Representation of Ethnic Identity in North American Social Work Literature: A Dossier of the Chinese People

By Tsang, A. Ka Tat | Social Work, July 2001 | Go to article overview

Representation of Ethnic Identity in North American Social Work Literature: A Dossier of the Chinese People


Tsang, A. Ka Tat, Social Work


Ethnic and cultural identities of people who are not white in North America are conceived as natural and fixed categories. Such conceptualizations are associated with a tendency to take ethnicity as a client characteristic instead of understanding ethnic and cultural differences as constituted by the engagement between social worker and client. Using Foucault's dossier approach, the author uses the Chinese people as a case example to illustrate the politics of identification and identity assignment in professional social work literature in North America. The literature was selected from the Social Work Abstracts database from 1977 to 1997. The article reveals how Chinese people are "essentialized," "otherized," and negatively positioned as an ethnic construct. Four major arguments are presented together with their implications for cross-cultural social work practice.

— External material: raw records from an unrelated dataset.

(* ===== verification/Handle.v ===== *)
(** * The handle: dispatch to the roles
    ([src/raft/mod.rs], [src/raft/candidate.rs]) *)
From S2P Require Import Prelude Bytes Storage Chain Rpc Election Progress Config Raft.
From S2P Require Leader Candidate Follower.
Local Open Scope Z_scope.

Section Ops.
Context {SLED : Sled} {BINC : Bincode Block} {ENV : Env} {BUILD : Build}.

(** [Raft<Candidate>::apply_tick]: an election that timed out is left through the
    follower's timeout, which starts the next one. *)
Definition candidate_apply_tick (r : Raft Candidate) : M RaftHandle :=
  due ← needs_election r;
  if (due : bool) then
    match election_status (election (r_role r)) with
    | Voting | Defeated =>
        let r := with_state (set_voted_for None) r in
        Follower.apply (Candidate.follower_from_candidate r) Timeout
    | Elected => lift Panic
    end
  else mret (HCandidate r).

Definition candidate_apply (r : Raft Candidate) (cmd : Command) : M RaftHandle :=
  match cmd with
  | Tick => candidate_apply_tick r
  | VoteRequest term candidate_id _ _ => Candidate.apply_vote_request r candidate_id term
  | VoteResponse _ from granted => Candidate.apply_vote_response r granted from
  | AppendEntries term _ _ => Candidate.apply_append_entries r term
  | Heartbeat term commit leader_id => Candidate.apply_heartbeat r term leader_id commit
  | ClientRequestCmd req => Candidate.apply_client_request r req
  | _ => mret (HCandidate r)
  end.

Definition handle_new (config : RaftConfig) (d : db) : M RaftHandle := λ w,
  match Follower.new config d w with
  | (Ret r, w') => (Ret (HFollower r), w')
  | (_, w') => (Panic, w')
  end.

Definition handle_apply (h : RaftHandle) (cmd : Command) : M RaftHandle :=
  match h with
  | HFollower r => Follower.apply r cmd
  | HCandidate r => candidate_apply r cmd
  | HLeader r => Leader.apply r cmd
  end.

(** The internal calls of [apply] are calls of the dispatcher. *)
Lemma follower_tick_applies r :
  Follower.apply_tick r = (due ← needs_election r;
    if (due : bool) then handle_apply (HFollower r) Timeout else mret (HFollower r)).
Proof. done. Qed.

Lemma seek_election_applies (r : Raft Candidate) :
  Candidate.seek_election r =
    (let r := with_state (set_voted_for (Some (r_id r))) r in
     term ← lift (u64_add (current_term (r_state r)) 1);
     let r := with_state (set_current_term term) r in
     _ ← for_each (nodes (r_config r)) (λ _,
           send_all r (VoteRequest term (r_id r) term (chain_get_head (r_chain r))));
     handle_apply (HCandidate r) (VoteResponse term (r_id r) true)).
Proof. done. Qed.

Lemma leader_request_applies (r : Raft Leader) req :
  Leader.apply_client_request r req =
    ('(block_id, chain) ← lift (chain_append (r_chain r)
        {| u_data := proposal_get (req_proposal req) |});
     let r := with_chain chain r in
     _ ← fsm_send (Notify (req_id req) (req_address req) block_id);
     handle_apply (HLeader r)
       (AppendResponse (r_id r) (current_term (r_state r)) (chain_get_head (r_chain r)) true)).
Proof. done. Qed.
End Ops.
Lemma counted_votes_cast_witness :
  ∃ r, raft (sn_loop candidate3) = HCandidate r ∧
    election_status (election (r_role r)) = Voting ∧ votes (election (r_role r)) !! 1 = Some true.
Proof.
  assert (is_candidate (raft (sn_loop candidate3)) = true) as Hc by (vm_compute; reflexivity).
  assert (match raft (sn_loop candidate3) with
          | HCandidate r => bool_decide (votes (election (r_role r)) !! 1 = Some true)
          | _ => true end = true) as Hv by (vm_compute; reflexivity).
  destruct (raft (sn_loop candidate3)) as [r|r|r] eqn:Hr; [discriminate Hc| |discriminate Hc].
  exists r. split; [reflexivity|].
  assert (bool_decide (is_Some (campaign3 !! 1)) = true) as [n Hn]%bool_decide_eq_true_1
    by (vm_compute; reflexivity).
  split; [|by apply bool_decide_eq_true_1 in Hv].
  apply (counted_votes_cast cfg3 ids3 cluster3 campaign3 1 candidate3 r start3
    (acts_steps cfg3 [TickOf 1] cluster3)); [| |exact Hr].
  - unfold candidate3. rewrite Hn. reflexivity.
  - vm_compute. reflexivity.
Defined.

Key words: Chinese; cross-cultural training; ethnic identity; social work literature

As a profession, social work has been paying increasing attention to issues of ethnic and cultural difference. Competence in cross-cultural practice is now a standard requirement of social work training programs. Practitioners and researchers are actively reporting their experience of working in an ethnically and culturally diverse environment. Values such as justice and equity are being emphasized, and racist attitude and practice are under attack. The profession is, however, not totally immune to the influences of the dominant discourses of society that have ethnocentric or even racist elements.

Some authors have performed the important function of critical self-reflection on the profession. McMahon and Allen-Meares (1992), for example, reviewed the professional literature to assess whether social work as a profession is racist. More recently, Dyche and Zayas (1995) critically assessed the cultural literacy approach as the dominant perspective in social work practice. Along the same line, this article examines professional social work literature as discourse. Using a discourse analysis method, I use the representation of ethnic identity as a site of engagement with the social work professional literature to investigate how ethnicity is constructed as social reality, how social relations are maintained, and how social services are legitimized and controlled. I use Chinese people as a case example to examine the related discourses.

Professional Literature and Discourse Analysis

The importance of published literature in professional discourse and practice is widely recognized. Spender (1981), for example, noted the role of published work in conditioning the research agenda of a discipline. Berger (1990) also identified the power of professional publishing in shaping social work practice. Recognizing the importance of professional literature, McMahon and Allen-Meares (1992) attempted to examine "whether social work is intrinsically tainted by assumptions and practice that can be called racist" (p. 533) by performing a content analysis of the literature. McMahon and Allen-Meares believe that a critical analysis of the professional literature can elucidate how practitioners think about practice, how they perceive their relationship with clients, and what they think is important to the profession. Their analysis included articles published in four major U.S. social work journals from 1980 to 1989. In their analysis, McMahon and Allen-Meares emphasized the role of institutional and struct ural interventions, as opposed to individual interventions, in antiracist social work. Their assumption was that antiracist social work consists of interventions targeting structural changes in the sociopolitical environment to eliminate institutional racism. Based on the content analysis, they concluded that "the literature portrays the social work profession as naive and superficial in its antiracist practice" (p. 537).

As a method, content analysis focuses on professional literature as published texts and examines what is written.